Report only how many lines below include "integer".

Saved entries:
------------------------

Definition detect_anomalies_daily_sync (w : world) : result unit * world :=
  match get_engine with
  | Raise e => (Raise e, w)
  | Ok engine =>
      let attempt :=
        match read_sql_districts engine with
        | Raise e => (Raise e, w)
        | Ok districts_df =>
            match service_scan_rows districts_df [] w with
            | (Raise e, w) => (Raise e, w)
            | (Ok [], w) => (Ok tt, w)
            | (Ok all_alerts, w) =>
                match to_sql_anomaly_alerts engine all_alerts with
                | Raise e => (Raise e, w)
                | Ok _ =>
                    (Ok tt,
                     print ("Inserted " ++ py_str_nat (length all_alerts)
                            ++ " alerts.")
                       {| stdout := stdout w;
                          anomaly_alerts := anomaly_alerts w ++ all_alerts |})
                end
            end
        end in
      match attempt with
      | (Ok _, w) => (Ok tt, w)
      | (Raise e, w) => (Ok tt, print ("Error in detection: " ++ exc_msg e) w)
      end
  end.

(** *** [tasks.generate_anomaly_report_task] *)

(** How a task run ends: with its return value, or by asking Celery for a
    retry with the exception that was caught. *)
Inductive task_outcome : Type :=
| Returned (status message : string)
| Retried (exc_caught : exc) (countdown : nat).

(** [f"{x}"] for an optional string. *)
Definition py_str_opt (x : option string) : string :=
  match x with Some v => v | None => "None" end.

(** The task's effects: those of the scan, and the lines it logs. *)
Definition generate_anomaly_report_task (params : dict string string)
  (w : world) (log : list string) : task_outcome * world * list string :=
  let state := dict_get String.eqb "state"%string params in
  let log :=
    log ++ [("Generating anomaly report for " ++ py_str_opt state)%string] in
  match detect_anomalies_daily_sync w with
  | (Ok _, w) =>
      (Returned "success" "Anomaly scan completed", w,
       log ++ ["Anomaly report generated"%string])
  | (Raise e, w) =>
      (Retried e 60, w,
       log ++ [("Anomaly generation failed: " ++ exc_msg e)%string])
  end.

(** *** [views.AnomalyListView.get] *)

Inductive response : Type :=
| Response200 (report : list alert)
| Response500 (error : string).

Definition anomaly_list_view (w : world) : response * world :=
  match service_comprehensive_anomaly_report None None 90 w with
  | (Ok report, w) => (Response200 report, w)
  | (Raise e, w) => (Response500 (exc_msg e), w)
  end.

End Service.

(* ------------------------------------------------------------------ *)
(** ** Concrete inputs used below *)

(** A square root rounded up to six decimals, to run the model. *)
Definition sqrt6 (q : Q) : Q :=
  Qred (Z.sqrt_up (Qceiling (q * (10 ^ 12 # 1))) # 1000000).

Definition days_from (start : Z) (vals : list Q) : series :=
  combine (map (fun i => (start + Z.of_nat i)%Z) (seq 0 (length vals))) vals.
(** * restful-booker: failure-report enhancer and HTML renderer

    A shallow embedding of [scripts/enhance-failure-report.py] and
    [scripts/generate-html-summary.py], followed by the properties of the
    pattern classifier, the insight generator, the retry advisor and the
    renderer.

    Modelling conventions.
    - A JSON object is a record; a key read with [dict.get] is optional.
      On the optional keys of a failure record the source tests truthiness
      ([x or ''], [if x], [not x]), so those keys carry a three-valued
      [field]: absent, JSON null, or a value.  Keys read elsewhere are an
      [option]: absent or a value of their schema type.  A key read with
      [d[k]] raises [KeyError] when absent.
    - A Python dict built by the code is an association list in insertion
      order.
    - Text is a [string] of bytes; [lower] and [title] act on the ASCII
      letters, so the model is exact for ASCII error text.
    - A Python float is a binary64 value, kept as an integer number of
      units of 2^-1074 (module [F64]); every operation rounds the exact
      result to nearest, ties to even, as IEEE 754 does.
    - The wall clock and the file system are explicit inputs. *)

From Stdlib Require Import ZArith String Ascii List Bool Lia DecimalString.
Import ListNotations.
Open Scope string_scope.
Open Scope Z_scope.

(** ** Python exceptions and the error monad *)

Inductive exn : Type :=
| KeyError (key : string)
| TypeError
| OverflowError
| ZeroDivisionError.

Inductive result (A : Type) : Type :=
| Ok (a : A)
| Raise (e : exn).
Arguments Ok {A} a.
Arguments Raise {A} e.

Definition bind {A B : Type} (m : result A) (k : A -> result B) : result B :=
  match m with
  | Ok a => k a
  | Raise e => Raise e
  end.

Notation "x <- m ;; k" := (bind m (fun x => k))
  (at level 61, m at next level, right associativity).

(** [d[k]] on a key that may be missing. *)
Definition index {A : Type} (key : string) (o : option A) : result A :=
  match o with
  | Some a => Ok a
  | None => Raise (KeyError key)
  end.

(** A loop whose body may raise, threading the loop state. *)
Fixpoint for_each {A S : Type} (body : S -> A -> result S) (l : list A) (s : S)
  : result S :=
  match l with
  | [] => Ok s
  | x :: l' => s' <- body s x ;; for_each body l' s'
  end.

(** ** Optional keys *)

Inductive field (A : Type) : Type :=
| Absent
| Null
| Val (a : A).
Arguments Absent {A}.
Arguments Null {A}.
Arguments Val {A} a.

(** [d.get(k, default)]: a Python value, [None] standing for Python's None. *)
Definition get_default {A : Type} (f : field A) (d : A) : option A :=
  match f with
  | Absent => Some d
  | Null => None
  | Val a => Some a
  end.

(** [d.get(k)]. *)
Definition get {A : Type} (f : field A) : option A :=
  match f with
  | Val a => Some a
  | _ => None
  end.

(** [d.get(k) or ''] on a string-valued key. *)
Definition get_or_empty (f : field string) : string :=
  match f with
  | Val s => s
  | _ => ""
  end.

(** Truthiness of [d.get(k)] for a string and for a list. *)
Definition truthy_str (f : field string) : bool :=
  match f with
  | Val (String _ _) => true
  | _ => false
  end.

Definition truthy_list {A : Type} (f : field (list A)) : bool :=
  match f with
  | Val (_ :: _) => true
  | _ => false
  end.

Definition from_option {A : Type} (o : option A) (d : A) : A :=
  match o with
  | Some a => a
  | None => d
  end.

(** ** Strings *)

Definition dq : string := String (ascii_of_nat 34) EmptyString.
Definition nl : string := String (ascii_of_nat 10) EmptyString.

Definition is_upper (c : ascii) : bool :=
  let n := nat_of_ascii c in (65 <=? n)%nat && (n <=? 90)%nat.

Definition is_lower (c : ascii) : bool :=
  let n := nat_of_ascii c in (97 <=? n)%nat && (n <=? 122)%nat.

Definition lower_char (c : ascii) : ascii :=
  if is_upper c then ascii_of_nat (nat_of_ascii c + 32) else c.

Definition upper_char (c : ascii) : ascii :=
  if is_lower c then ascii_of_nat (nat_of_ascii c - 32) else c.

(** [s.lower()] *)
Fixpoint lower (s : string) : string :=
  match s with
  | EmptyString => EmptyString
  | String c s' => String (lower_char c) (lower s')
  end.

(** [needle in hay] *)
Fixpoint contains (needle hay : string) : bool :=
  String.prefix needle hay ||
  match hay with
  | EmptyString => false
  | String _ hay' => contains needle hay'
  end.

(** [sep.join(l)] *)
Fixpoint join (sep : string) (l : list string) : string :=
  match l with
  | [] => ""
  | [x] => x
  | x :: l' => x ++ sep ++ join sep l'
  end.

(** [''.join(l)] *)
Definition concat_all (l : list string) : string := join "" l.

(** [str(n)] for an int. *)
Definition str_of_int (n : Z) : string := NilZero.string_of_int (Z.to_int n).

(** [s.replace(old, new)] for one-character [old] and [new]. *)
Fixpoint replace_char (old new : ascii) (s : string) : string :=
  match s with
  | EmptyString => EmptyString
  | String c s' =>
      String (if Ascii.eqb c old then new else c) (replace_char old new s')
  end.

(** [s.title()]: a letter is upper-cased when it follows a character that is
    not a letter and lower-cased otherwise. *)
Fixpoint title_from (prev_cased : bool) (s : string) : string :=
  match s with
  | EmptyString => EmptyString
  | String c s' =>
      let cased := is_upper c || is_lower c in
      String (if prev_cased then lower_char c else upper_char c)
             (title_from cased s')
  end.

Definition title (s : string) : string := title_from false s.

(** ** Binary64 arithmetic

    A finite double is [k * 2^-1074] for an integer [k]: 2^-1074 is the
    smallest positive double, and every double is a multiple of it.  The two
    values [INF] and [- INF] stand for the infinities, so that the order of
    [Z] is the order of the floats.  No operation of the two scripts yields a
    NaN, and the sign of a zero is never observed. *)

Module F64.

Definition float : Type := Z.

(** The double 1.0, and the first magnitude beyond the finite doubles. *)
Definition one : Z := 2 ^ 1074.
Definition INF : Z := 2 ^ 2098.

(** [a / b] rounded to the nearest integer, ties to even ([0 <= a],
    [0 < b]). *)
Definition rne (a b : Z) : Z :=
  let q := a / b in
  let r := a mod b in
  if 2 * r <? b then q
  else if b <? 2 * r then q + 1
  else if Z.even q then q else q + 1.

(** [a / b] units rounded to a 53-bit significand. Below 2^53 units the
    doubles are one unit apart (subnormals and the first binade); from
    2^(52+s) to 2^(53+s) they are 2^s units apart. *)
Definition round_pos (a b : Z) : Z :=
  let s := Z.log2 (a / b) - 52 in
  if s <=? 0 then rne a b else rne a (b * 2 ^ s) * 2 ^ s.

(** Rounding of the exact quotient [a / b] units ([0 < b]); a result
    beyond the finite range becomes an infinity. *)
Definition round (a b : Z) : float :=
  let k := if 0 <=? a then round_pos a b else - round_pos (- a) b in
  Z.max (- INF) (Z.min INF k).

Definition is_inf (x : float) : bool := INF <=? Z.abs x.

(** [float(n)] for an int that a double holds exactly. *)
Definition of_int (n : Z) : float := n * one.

------------------------

**RESPONSE AREA:**
3